April 19, 2012
The University of Montana signed junior college post man Marko Kovacevic to a National Letter of Intent today (Thursday, April 19), announced seventh-year Grizzly basketball head coach Wayne Tinkle.
Kovacevic (pronounced: koe-vah-suh-vich), a 6-foot-11, 230-pound standout center, has played at Western Nebraska Community College the past two seasons. A native of Beograd, Serbia, he averaged 11.7 points, 7.8 rebounds, and 1.7 blocks per game as a sophomore in 2011-12. He was a very proficient scorer as well last season, shooting 66% (131-of-199) from the field.
"We are excited about the addition of Marko to our program," Tinkle said. "He's a quality person, first and foremost. He came to our country two years ago without speaking a lick of English, and he has progressed in that area and is a great student, very disciplined, and a player of high character.
"We really think he's going to provide some back-to-the-basket scoring for us," Tinkle said. "He's very skilled. He can use either hand very effectively to finish around the basket. He's also a really, really talented passer. He has surprising length and athleticism, and we just feel that adding a big guy of his caliber to what we have coming back could really prove to be a huge factor for us next season.
Kovacevic grabbed a season high 15 rebounds against the College of Southern Idaho, and scored a season-high 21 points in games against North Platte Community College and Lamar Community College.
"When I went to visit Montana I was really surprised at the school because the players played really hard and I fit in," Kovacevic said in a press release posted on his junior college's web site. "They are a team that can make me better. I didn't think about playing at the Division I (level) at all when I came over here; I came over here to play at WNCC and at a junior college."
Kovacevic has worked hard to get an opportunity to play at the Division I level, and he will be missed, said third-year WNCC head coach Russ Beck.
"He's going to be very hard for us to replace as a person and as a player," Beck said via a phone interview Thursday afternoon. "He came into us as a 6-11, 180-pound kid from Serbia, and he's leaving us at 6-11, 230 pounds two years later. Physically he's made some changes, and he's always been very skilled and very talented. He's a hard worker. He helped us to 44 wins in the last two seasons, and to a 26-win season this year, and he was a key component to that success.

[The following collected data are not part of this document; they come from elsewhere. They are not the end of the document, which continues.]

(* ===== verification/V4Chain.v ===== *)
(** * Chains of leases

    A list of the code is a head pointer and a member of each lease that points to the next.
    [seg nx h l e] says that from [h] the pointers [nx] lead through the leases [l] to
    [e]. *)

From S2P Require Import Prelude V4State.

Fixpoint seg (nx : id -> option (option id)) (h : option id) (l : list id) (e : option id) : Prop :=
  match l with
  | [] => h = e
  | x :: l => h = Some x /\ exists t, nx x = Some t /\ seg nx t l e
  end.

Section Seg.
Implicit Types (nx : id -> option (option id)) (l : list id).

Lemma seg_app nx h l1 l2 e : seg nx h (l1 ++ l2) e <-> exists m, seg nx h l1 m /\ seg nx m l2 e.
Proof.
  revert h. induction l1 as [|x l1 IH]; intros h; simpl.
  - split; [by exists h | by intros (m & -> & H)].
  - split.
    + intros (-> & t & Ht & (m & H1 & H2)%IH). exists m. eauto.
    + intros (m & (-> & t & Ht & H1) & H2). split; [done|]. exists t. rewrite IH. eauto.
Qed.

Lemma seg_snoc nx h l x e : seg nx h (l ++ [x]) e <-> seg nx h l (Some x) /\ nx x = Some e.
Proof. rewrite seg_app. simpl. split; [intros (m & ? & -> & t & ? & <-); eauto | intros [? ?]; eauto 6]. Qed.

Lemma seg_ext nx nx' h l e : (forall x, x ∈ l -> nx' x = nx x) -> seg nx h l e -> seg nx' h l e.
Proof.
  revert h. induction l as [|x l IH]; intros h E; simpl; [done|]. intros (-> & t & Ht & Hs). split; [done|]. exists t.
  rewrite E by set_solver. split; [done|]. apply IH; [|done]. intros y Hy. apply E. set_solver.
Qed.

Lemma seg_head nx h l e : seg nx h l e -> h = match l with [] => e | x :: _ => Some x end.
Proof. destruct l; simpl; [done | by intros [? _]]. Qed.

Lemma seg_in nx h l e x : seg nx h l e -> x ∈ l -> is_Some (nx x).
Proof.
  revert h. induction l as [|y l IH]; intros h; simpl; [by intros _ ?%not_elem_of_nil|].
  intros (-> & t & Ht & Hs) [->|Hx]%elem_of_cons; [by exists t | by eapply IH].
Qed.

(** From one pointer there is only one way to the end. *)
Lemma seg_det nx h l l' : seg nx h l None -> seg nx h l' None -> l = l'.
Proof.
  revert h l'. induction l as [|x l IH]; intros h [|y l']; simpl; intros; destruct_and?; naive_solver.
Qed.

Lemma seg_NoDup nx h l : seg nx h l None -> NoDup l.
Proof.
  revert h. induction l as [|x l IH]; intros h H; [constructor|]. pose proof H as (-> & t & Ht & Hs). constructor; [|by eapply IH].
  intros (l1 & l2 & ->)%list_elem_of_split. apply seg_app in Hs as (m & H1 & (-> & H2)).
  assert (E := seg_det nx _ _ (x :: l2) H (conj eq_refl H2)). apply (f_equal length) in E. rewrite length_cons, length_app, !length_cons in E. lia.
Qed.

(** Every lease of a chain is at one place. *)
Lemma seg_split nx h l x : seg nx h l None -> x ∈ l -> exists l1 l2, l = l1 ++ x :: l2 /\ x ∉ l1 /\ x ∉ l2 /\ seg nx h l1 (Some x).
Proof.
  intros Hs (l1 & l2 & ->)%list_elem_of_split. pose proof (seg_NoDup _ _ _ Hs) as HN. exists l1, l2.
  apply NoDup_app in HN as (HN1 & HN2 & [HN3 _]%NoDup_cons). apply seg_app in Hs as (m & H1 & (-> & _)).
  split_and!; [done | intros ?; apply (HN2 x); [done | set_solver] | done | done].
Qed.

(** One lease off a chain, and one more on it. *)
Lemma seg_unlink_first nx nx' x t l : seg nx (Some x) (x :: l) None -> nx x = Some t -> (forall z, z <> x -> nx' z = nx z) -> seg nx' t l None.
Proof.
  intros H Ht E. pose proof (seg_NoDup _ _ _ H) as [Hx _]%NoDup_cons. destruct H as (_ & t' & Ht' & H). simplify_eq.
  eapply seg_ext; [|exact H]. intros z Hz. apply E. by intros ->.
Qed.

Lemma seg_unlink_behind nx nx' h l0 y x t l :
  seg nx h (l0 ++ y :: x :: l) None -> nx x = Some t -> nx' y = Some t -> (forall z, z <> x -> z <> y -> nx' z = nx z) ->
  seg nx' h (l0 ++ y :: l) None.
Proof.
  intros H Ht Hy E. pose proof (seg_NoDup _ _ _ H) as (_ & H0 & [Hy1 [Hx1 _]%NoDup_cons]%NoDup_cons)%NoDup_app.
  apply seg_app in H as (m & Hm & -> & t1 & Ht1 & -> & t2 & Ht2 & H). rewrite Ht in Ht2. injection Ht2 as <-. apply seg_app. exists (Some y). split.
  - eapply seg_ext; [|exact Hm]. intros z Hz. apply E; intros ->; apply (H0 _ Hz); set_solver.
  - split; [done|]. exists t. split; [done|]. eapply seg_ext; [|exact H]. intros z Hz. apply E; set_solver.
Qed.

Lemma seg_link_first nx nx' h x l : seg nx h l None -> x ∉ l -> nx' x = Some h -> (forall z, z <> x -> nx' z = nx z) -> seg nx' (Some x) (x :: l) None.
Proof. intros H Hx Ex E. split; [done|]. exists h. split; [done|]. eapply seg_ext; [|exact H]. intros z Hz. apply E. by intros ->. Qed.

Lemma seg_link_behind nx nx' h l0 y x l :
  seg nx h (l0 ++ y :: l) None -> x ∉ l0 ++ y :: l -> nx' y = Some (Some x) -> nx' x = nx y -> (forall z, z <> x -> z <> y -> nx' z = nx z) ->
  seg nx' h (l0 ++ y :: x :: l) None.
Proof.
  intros H Hx Hy Ex E. pose proof (seg_NoDup _ _ _ H) as (_ & H0 & [Hy1 _]%NoDup_cons)%NoDup_app.
  apply seg_app in H as (m & Hm & -> & t & Ht & H). apply seg_app. exists (Some y). split.
  - eapply seg_ext; [|exact Hm]. intros z Hz. apply E; [set_solver|]. intros ->. apply (H0 _ Hz). set_solver.
  - split; [done|]. exists (Some x). split; [done|]. split; [done|]. exists t. split; [congruence|]. eapply seg_ext; [|exact H].
    intros z Hz. apply E; set_solver.
Qed.

End Seg.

"I think Marko could be a better Division 1 player than he was in junior college," Beck said. "There are two parts to that; one is because the match-ups will be better on any given night, and the other part to that is that he picked the perfect place in terms of being a big man and playing for Coach Tinkle. You know that he's going to get developed, and he's going to get worked with, because he has a big man for a coach. He's (Tinkle) going to take all of the things he learned when he played professionally, plus the skills that he learned as a player at Montana, and try to pass that on to Marko."
This past season Kovacevic helped the Cougars to a 26-7 record and a berth in the semifinals of the Region IX tournament, in a game in which the Cougars were upset 70-68 by Casper College.
"That was a heart-breaker," Beck said. "We felt like this was a team that could get to the national tournament, and if we could have got there we felt like we could compete for the national title. Now that it's been a few weeks since that occurred, it's given us some perspective, and it was definitely a great year and a step in the right direction for our program."
Kovacevic was also being recruited by Division I schools such as BYU, Memphis, Stephen F. Austin, Texas Tech, Washington State, and Utah. Beck said he expected all five starters from his team this past season to sign scholarships to play at the Division 1 level.
"It was a great recruiting process with him, and the coaching staff at Western Nebraska did a great job in giving Marko tons of options, and we are looking forward to carrying over where they left off," Tinkle said.
Montana returns three starters from a team that finished 25-7 overall and 15-1 in the Big Sky Conference last season before losing in the opening round of the NCAA tournament to Wisconsin.
Tinkle said that UM has one scholarship remaining, "and we hope to maybe sign an additional player in the coming weeks."